### SOURCE INFORMATION
(* ===== verification/BTreeV2.v ===== *)
(** * B-tree version 2, name index: internal/structures/btreev2_write.go,
    btreev2_rebalance.go and btreev2_lazy.go

    The single-leaf index from the hash of a name to a 7-byte fractal heap
    identifier: its operations, the deletion modes, the encoding of the header
    and the leaf, and the readers.  A Go string is the list of its bytes.  The
    clock ([time.Now]) is an argument of the operations that read it; a
    duration is a number of nanoseconds. *)

From Stdlib Require Import SpecFloat.
From S2P Require Import Prelude Allocator Storage Checksum Superblock.

(** ** The name hash *)

(** The loop over 12-byte chunks; unlike [Checksum.chunkLoop] it takes a last
    full chunk too. *)
Fixpoint hashLoop (fuel : nat) (name : bytes) (i : Z) (s : state) : outcome (Z * state) :=
  match fuel with
  | O => Panic
  | S fuel =>
      if i + 12 <=? len name then
        let! wa := word32 name i in
        let! wb := word32 name (i + 4) in
        let! wc := word32 name (i + 8) in
        hashLoop fuel name (i + 12)
          (mix (mkState (u32 (sa s + wa)) (u32 (sb s + wb)) (u32 (sc s + wc))))
      else Ret (i, s)
  end.

Definition jenkinsHash (name : bytes) : outcome Z :=
  let length := len name in
  let a := u32 (0xdeadbeef + u32 length) in
  let! (i, s) := hashLoop (S (List.length name)) name 0 (mkState a a a) in
  let remaining := length - i in
  let! s := tailLoop 11 name i remaining s in
  Ret (sc (final s)).

(** ** Data *)

Record LinkNameRecord := mkRecord {
  NameHash : Z;
  RecordHeapID : bytes }.

Record BTreeV2Header := mkBTreeHeader {
  HeaderSignature : bytes;
  HeaderVersion : Z;
  HeaderType : Z;
  NodeSize : Z;
  RecordSize : Z;
  Depth : Z;
  SplitPercent : Z;
  MergePercent : Z;
  RootNodeAddr : Z;
  NumRecordsRoot : Z;
  TotalRecords : Z }.

Record BTreeV2LeafNode := mkLeaf {
  LeafSignature : bytes;
  LeafVersion : Z;
  LeafType : Z;
  Records : list LinkNameRecord }.

Record LazyRebalancingConfig := mkLazyConfig {
  Enabled : bool;
  Threshold : spec_float;
  MaxDelay : Z;
  BatchSize : Z }.

Record LazyRebalancingState := mkLazyState {
  Config : LazyRebalancingConfig;
  UnderflowCount : Z;
  TotalNodes : Z;
  LastRebalance : Z;
  PendingDeletes : Z;
  UnderflowNodes : list Z }.

Record WritableBTreeV2 := mkBTree {
  header : BTreeV2Header;
  leaf : BTreeV2LeafNode;
  records : list LinkNameRecord;
  nodeSize : Z;
  loadedHeaderAddress : Z;
  loadedLeafAddress : Z;
  lazyState : option LazyRebalancingState }.

Definition BTreeV2HeaderSignature : bytes := String.list_byte_of_string "BTHD".
Definition BTreeV2LeafSignature : bytes := String.list_byte_of_string "BTLF".
Definition BTreeV2TypeLinkNameIndex : Z := 5.
Definition DefaultBTreeV2NodeSize : Z := 4096.
Definition DefaultBTreeV2SplitPercent : Z := 100.
Definition DefaultBTreeV2MergePercent : Z := 40.

Definition emptyLeaf : BTreeV2LeafNode := mkLeaf BTreeV2LeafSignature 0 BTreeV2TypeLinkNameIndex [].

Definition NewWritableBTreeV2 (nodeSize : Z) : WritableBTreeV2 :=
  let nodeSize := if nodeSize =? 0 then DefaultBTreeV2NodeSize else nodeSize in
  mkBTree
    (mkBTreeHeader BTreeV2HeaderSignature 0 BTreeV2TypeLinkNameIndex nodeSize 11 0
       DefaultBTreeV2SplitPercent DefaultBTreeV2MergePercent 0 0 0)
    emptyLeaf [] nodeSize 0 0 None.

(** ** Operations on the records *)

(** The tree with other records and counters moved by [d]; [leaf.Records] is
    set to the same slice. *)
Definition with_records (bt : WritableBTreeV2) (rs : list LinkNameRecord) (d : Z) : WritableBTreeV2 :=
  let h := header bt in
  mkBTree
    (mkBTreeHeader (HeaderSignature h) (HeaderVersion h) (HeaderType h) (NodeSize h) (RecordSize h) (Depth h)
       (SplitPercent h) (MergePercent h) (RootNodeAddr h) (u16 (NumRecordsRoot h + d)) (u64 (TotalRecords h + d)))
    (mkLeaf (LeafSignature (leaf bt)) (LeafVersion (leaf bt)) (LeafType (leaf bt)) rs)
    rs (nodeSize bt) (loadedHeaderAddress bt) (loadedLeafAddress bt) (lazyState bt).

Definition with_lazy (bt : WritableBTreeV2) (ls : option LazyRebalancingState) : WritableBTreeV2 :=
  mkBTree (header bt) (leaf bt) (records bt) (nodeSize bt) (loadedHeaderAddress bt) (loadedLeafAddress bt) ls.

(** The first seven bytes of the little-endian identifier. *)
Definition heapIDBytes (heapID : Z) : bytes := take 7 (le_put 8 heapID).

Definition calculateMaxRecords (bt : WritableBTreeV2) : Z := u32 (nodeSize bt - 10) / 11.

Fixpoint insertRecordSorted (rs : list LinkNameRecord) (new : LinkNameRecord) : list LinkNameRecord :=
  match rs with
  | [] => [new]
  | r :: rs' => if NameHash r >=? NameHash new then new :: rs else r :: insertRecordSorted rs' new
  end.

Definition InsertRecord (bt : WritableBTreeV2) (linkName : bytes) (heapID : Z) : outcome WritableBTreeV2 :=
  let! hash := jenkinsHash linkName in
  let record := mkRecord hash (heapIDBytes heapID) in
  guard negb (len (records bt) >=? calculateMaxRecords bt) else "b-tree node is full";;
  Ret (with_records bt (insertRecordSorted (records bt) record) 1).

(** The first index from [i] on with the hash. *)
Fixpoint findRecord (rs : list LinkNameRecord) (hash : Z) : option (nat * LinkNameRecord) :=
  match rs with
  | [] => None
  | r :: rs => if NameHash r =? hash then Some (O, r)
               else match findRecord rs hash with Some (i, x) => Some (S i, x) | None => None end
  end.

Definition HasKey (bt : WritableBTreeV2) (name : bytes) : outcome bool :=
  let! hash := jenkinsHash name in
  Ret (match findRecord (records bt) hash with Some _ => true | None => false end).

(** The eight bytes of the identifier, the last one zero. *)
Definition SearchRecord (bt : WritableBTreeV2) (name : bytes) : outcome (option bytes) :=
  let! hash := jenkinsHash name in
  Ret (match findRecord (records bt) hash with
       | Some (_, r) => Some (take 8 (RecordHeapID r ++ zeros 8))
       | None => None
       end).

Definition UpdateRecord (bt : WritableBTreeV2) (name : bytes) (newHeapID : Z) : outcome WritableBTreeV2 :=
  let! hash := jenkinsHash name in
  match findRecord (records bt) hash with
  | Some (i, r) =>
      Ret (with_records bt (<[i := mkRecord (NameHash r) (heapIDBytes newHeapID)]> (records bt)) 0)
  | None => Err "record not found for name"
  end.

Definition handleRootDepthDecrease (bt : WritableBTreeV2) : outcome WritableBTreeV2 := Ret bt.

Definition DeleteRecordWithRebalancing (bt : WritableBTreeV2) (name : bytes) : outcome WritableBTreeV2 :=
  let! hash := jenkinsHash name in
  match findRecord (records bt) hash with
  | Some (i, _) =>
      let bt := with_records bt (take i (records bt) ++ drop (S i) (records bt)) (-1) in
      if (NumRecordsRoot (header bt) =? 0) && (Depth (header bt) >? 0) then handleRootDepthDecrease bt
      else Ret bt
  | None => Err "record not found for name"
  end.

Definition DeleteRecord (bt : WritableBTreeV2) (name : bytes) : outcome WritableBTreeV2 :=
  DeleteRecordWithRebalancing bt name.

Definition GetRecords (bt : WritableBTreeV2) : list LinkNameRecord := records bt.

(** ** Rebalancing between leaves *)

Definition calculateMinRecords (bt : WritableBTreeV2) : Z := calculateMaxRecords bt / 2.

Definition with_leaf_records (l : BTreeV2LeafNode) (rs : list LinkNameRecord) : BTreeV2LeafNode :=
  mkLeaf (LeafSignature l) (LeafVersion l) (LeafType l) rs.

Definition mergeNodes (bt : WritableBTreeV2) (left right : BTreeV2LeafNode) : outcome (BTreeV2LeafNode * BTreeV2LeafNode) :=
  let mergedRecords := Records left ++ Records right in
  guard negb (len mergedRecords >? calculateMaxRecords bt) else "cannot merge";;
  Ret (with_leaf_records left mergedRecords, with_leaf_records right []).

Definition redistributeRecords (left right : BTreeV2LeafNode) : BTreeV2LeafNode * BTreeV2LeafNode :=
  let allRecords := Records left ++ Records right in
  let leftCount := Z.to_nat (len allRecords / 2) in
  (with_leaf_records left (take leftCount allRecords), with_leaf_records right (drop leftCount allRecords)).

Definition borrowFromLeft (current left : BTreeV2LeafNode) : outcome (BTreeV2LeafNode * BTreeV2LeafNode) :=
  guard negb (len (Records left) =? 0) else "left sibling has no records to borrow";;
  let! borrowed := idx (Records left) (len (Records left) - 1) in
  Ret (with_leaf_records current (borrowed :: Records current),
       with_leaf_records left (take (length (Records left) - 1) (Records left))).

Definition borrowFromRight (current right : BTreeV2LeafNode) : outcome (BTreeV2LeafNode * BTreeV2LeafNode) :=
  guard negb (len (Records right) =? 0) else "right sibling has no records to borrow";;
  let! borrowed := idx (Records right) 0 in
  Ret (with_leaf_records current (Records current ++ [borrowed]),
       with_leaf_records right (drop 1 (Records right))).

(** Stubs of the code. *)
Definition RebalanceAll (bt : WritableBTreeV2) : outcome WritableBTreeV2 := Ret bt.

(** ** Lazy rebalancing *)

Definition z2f (x : Z) : spec_float := binary_normalize 53 1024 x 0 false.

(** The [float64] nearest to 0.05 and to 0.20. *)
Definition f005 : spec_float := S754_finite false 7205759403792794 (-57).
Definition f020 : spec_float := S754_finite false 7205759403792794 (-55).

Definition minutes5 : Z := 300000000000.

Definition DefaultLazyConfig : LazyRebalancingConfig := mkLazyConfig true f005 minutes5 100.

Definition EnableLazyRebalancing (bt : WritableBTreeV2) (config : LazyRebalancingConfig) (now : Z) : WritableBTreeV2 :=
  let threshold := if SFleb (Threshold config) (z2f 0) then f005 else Threshold config in
  let threshold := if SFltb f020 threshold then f020 else threshold in
  let maxDelay := if MaxDelay config <=? 0 then minutes5 else MaxDelay config in
  let batchSize := if BatchSize config <=? 0 then 100 else BatchSize config in
  with_lazy bt (Some (mkLazyState (mkLazyConfig (Enabled config) threshold maxDelay batchSize) 0 1 now 0 [])).

Definition IsLazyRebalancingEnabled (bt : WritableBTreeV2) : bool :=
  match lazyState bt with Some ls => Enabled (Config ls) | None => false end.

Definition BatchRebalance (bt : WritableBTreeV2) (now : Z) : outcome WritableBTreeV2 :=
  match lazyState bt with
  | None => Ret bt
  | Some ls => Ret (with_lazy bt (Some (mkLazyState (Config ls) 0 (TotalNodes ls) now 0 [])))
  end.

Definition DisableLazyRebalancing (bt : WritableBTreeV2) (now : Z) : outcome WritableBTreeV2 :=
  match lazyState bt with
  | None => Ret bt
  | Some _ => let! bt := BatchRebalance bt now in Ret (with_lazy bt None)
  end.

Definition shouldTriggerBatchRebalancing (bt : WritableBTreeV2) (now : Z) : bool :=
  match lazyState bt with
  | None => false
  | Some ls =>
      let thresholdReached :=
        (TotalNodes ls >? 0) &&
        SFleb (Threshold (Config ls)) (SFdiv 53 1024 (z2f (UnderflowCount ls)) (z2f (TotalNodes ls))) in
      let maxDelayExceeded := now - LastRebalance ls >=? MaxDelay (Config ls) in
      thresholdReached || maxDelayExceeded
  end.

Definition DeleteRecordLazy (bt : WritableBTreeV2) (name : bytes) (now : Z) : outcome WritableBTreeV2 :=
  guard IsLazyRebalancingEnabled bt else "lazy rebalancing not enabled, use EnableLazyRebalancing() first";;
  let! hash := jenkinsHash name in
  match findRecord (records bt) hash, lazyState bt with
  | Some (i, _), Some ls =>
      let bt := with_records bt (take i (records bt) ++ drop (S i) (records bt)) (-1) in
      let underflow := if len (records bt) <? calculateMinRecords bt then 1 else UnderflowCount ls in
      let ls := mkLazyState (Config ls) underflow (TotalNodes ls) (LastRebalance ls) (PendingDeletes ls + 1)
                  (UnderflowNodes ls) in
      let bt := with_lazy bt (Some ls) in
      if shouldTriggerBatchRebalancing bt now then BatchRebalance bt now else Ret bt
  | _, _ => Err "record not found for name"
  end.

Definition GetLazyRebalancingStats (bt : WritableBTreeV2) (now : Z) : Z * Z * Z :=
  match lazyState bt with
  | None => (0, 0, 0)
  | Some ls => (UnderflowCount ls, PendingDeletes ls, now - LastRebalance ls)
  end.

Definition ForceBatchRebalance (bt : WritableBTreeV2) (now : Z) : outcome WritableBTreeV2 :=
  match lazyState bt with
  | None => Err "lazy rebalancing not enabled"
  | Some _ => BatchRebalance bt now
  end.

(** ** Encoding *)

(** [writeUint64] and [readUint64] of this package: sizes other than 1, 2, 4
    and 8 write nothing and read as zero. *)
Definition plainSize (size : Z) : bool := (size =? 1) || (size =? 2) || (size =? 4) || (size =? 8).

Definition writeUint64 (buf : bytes) (off value size : Z) (order : ByteOrder) : outcome bytes :=
  if plainSize size then put_bytes buf off (put_order order (Z.to_nat size) value) else Ret buf.

Definition readUint64 (buf : bytes) (size : Z) (order : ByteOrder) : outcome Z :=
  if plainSize size then let! s := slice buf 0 size in Ret (get_order order s) else Ret 0.

Definition calculateHeaderSize (sb : Superblock) : Z := 16 + OffsetSize sb + 14.

Definition calculateLeafSize (bt : WritableBTreeV2) : Z := 6 + len (Records (leaf bt)) * 11 + 4.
######
WHAT IS EXPECTED: Scan the records for the word "heapIDBytes", and copy each line where it is found.

EXERCISE OUTPUT:
Definition heapIDBytes (heapID : Z) : bytes := take 7 (le_put 8 heapID).
  let record := mkRecord hash (heapIDBytes heapID) in
      Ret (with_records bt (<[i := mkRecord (NameHash r) (heapIDBytes newHeapID)]> (records bt)) 0)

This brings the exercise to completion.